What is being asked: Transcribe exactly everything in the data below from the line containing "revert before. induction" down to the line containing "[lib/auth.ts] (validateApiKey), together", both lines included and nothing further.

* * * * * * *

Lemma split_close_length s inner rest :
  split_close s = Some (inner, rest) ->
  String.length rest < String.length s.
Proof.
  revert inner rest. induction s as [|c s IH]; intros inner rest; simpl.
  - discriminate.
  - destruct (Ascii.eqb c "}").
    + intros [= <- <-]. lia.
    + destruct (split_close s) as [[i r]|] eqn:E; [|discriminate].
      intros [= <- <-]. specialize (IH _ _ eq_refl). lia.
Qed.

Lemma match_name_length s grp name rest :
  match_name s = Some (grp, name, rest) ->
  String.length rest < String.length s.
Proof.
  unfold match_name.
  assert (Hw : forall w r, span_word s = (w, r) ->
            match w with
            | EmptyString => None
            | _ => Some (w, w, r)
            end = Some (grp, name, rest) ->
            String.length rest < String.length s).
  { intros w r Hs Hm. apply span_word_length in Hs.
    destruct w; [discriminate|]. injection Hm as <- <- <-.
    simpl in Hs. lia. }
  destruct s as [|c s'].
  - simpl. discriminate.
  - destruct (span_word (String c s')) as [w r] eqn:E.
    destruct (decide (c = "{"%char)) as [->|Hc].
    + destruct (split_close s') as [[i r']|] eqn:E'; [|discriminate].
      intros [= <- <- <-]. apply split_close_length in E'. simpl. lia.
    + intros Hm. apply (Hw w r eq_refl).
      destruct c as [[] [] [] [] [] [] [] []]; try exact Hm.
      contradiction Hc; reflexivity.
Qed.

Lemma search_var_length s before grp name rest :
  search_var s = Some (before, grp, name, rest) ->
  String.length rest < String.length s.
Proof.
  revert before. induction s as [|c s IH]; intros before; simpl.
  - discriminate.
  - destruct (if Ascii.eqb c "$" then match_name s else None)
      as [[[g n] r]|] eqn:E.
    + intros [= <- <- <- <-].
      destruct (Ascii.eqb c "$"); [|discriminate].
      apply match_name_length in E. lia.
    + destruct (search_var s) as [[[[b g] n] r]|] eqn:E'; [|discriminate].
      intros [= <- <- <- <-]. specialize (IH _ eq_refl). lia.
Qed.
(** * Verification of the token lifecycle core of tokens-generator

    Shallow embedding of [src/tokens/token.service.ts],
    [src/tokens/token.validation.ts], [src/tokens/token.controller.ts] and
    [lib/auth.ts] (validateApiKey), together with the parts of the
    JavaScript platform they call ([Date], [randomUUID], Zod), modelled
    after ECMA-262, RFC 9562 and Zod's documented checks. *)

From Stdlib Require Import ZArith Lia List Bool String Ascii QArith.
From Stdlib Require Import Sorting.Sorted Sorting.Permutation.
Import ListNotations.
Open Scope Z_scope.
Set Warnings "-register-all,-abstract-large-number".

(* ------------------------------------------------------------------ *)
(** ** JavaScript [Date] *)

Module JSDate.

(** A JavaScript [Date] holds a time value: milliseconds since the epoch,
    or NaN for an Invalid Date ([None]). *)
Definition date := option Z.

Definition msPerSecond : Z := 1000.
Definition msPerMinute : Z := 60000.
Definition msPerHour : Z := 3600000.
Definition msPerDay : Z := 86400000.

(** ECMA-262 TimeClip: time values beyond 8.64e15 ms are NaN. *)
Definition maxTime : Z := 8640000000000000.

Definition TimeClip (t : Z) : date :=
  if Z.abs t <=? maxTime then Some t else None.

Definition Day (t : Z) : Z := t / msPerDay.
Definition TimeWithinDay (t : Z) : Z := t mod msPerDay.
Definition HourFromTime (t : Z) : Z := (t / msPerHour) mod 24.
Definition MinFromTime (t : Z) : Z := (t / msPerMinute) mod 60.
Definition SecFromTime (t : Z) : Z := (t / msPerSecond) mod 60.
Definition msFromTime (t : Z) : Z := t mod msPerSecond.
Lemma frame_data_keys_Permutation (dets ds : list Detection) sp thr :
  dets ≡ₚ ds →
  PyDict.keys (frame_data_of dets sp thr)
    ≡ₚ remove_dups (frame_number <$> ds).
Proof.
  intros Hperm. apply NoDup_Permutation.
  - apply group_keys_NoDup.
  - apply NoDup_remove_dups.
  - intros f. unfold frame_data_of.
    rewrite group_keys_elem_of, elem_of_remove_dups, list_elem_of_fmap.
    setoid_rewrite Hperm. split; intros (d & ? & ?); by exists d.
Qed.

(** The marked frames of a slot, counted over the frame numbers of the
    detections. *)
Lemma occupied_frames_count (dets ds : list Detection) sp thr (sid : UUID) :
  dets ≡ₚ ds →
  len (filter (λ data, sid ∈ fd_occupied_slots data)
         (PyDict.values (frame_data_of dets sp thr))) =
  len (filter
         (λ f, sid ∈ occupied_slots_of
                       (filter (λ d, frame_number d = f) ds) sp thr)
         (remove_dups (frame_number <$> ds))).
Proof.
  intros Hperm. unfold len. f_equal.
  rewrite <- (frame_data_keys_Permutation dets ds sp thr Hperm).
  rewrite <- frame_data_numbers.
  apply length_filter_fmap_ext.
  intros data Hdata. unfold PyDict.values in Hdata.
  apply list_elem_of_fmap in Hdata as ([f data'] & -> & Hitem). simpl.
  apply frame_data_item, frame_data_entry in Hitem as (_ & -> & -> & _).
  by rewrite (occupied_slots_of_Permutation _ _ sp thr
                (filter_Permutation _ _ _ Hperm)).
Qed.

* * * * * * *

Answer to this problem:
  revert before. induction s as [|c s IH]; intros before; simpl.
  - discriminate.
  - destruct (if Ascii.eqb c "$" then match_name s else None)
      as [[[g n] r]|] eqn:E.
    + intros [= <- <- <- <-].
      destruct (Ascii.eqb c "$"); [|discriminate].
      apply match_name_length in E. lia.
    + destruct (search_var s) as [[[[b g] n] r]|] eqn:E'; [|discriminate].
      intros [= <- <- <- <-]. specialize (IH _ eq_refl). lia.
Qed.
(** * Verification of the token lifecycle core of tokens-generator

    Shallow embedding of [src/tokens/token.service.ts],
    [src/tokens/token.validation.ts], [src/tokens/token.controller.ts] and
    [lib/auth.ts] (validateApiKey), together with the parts of the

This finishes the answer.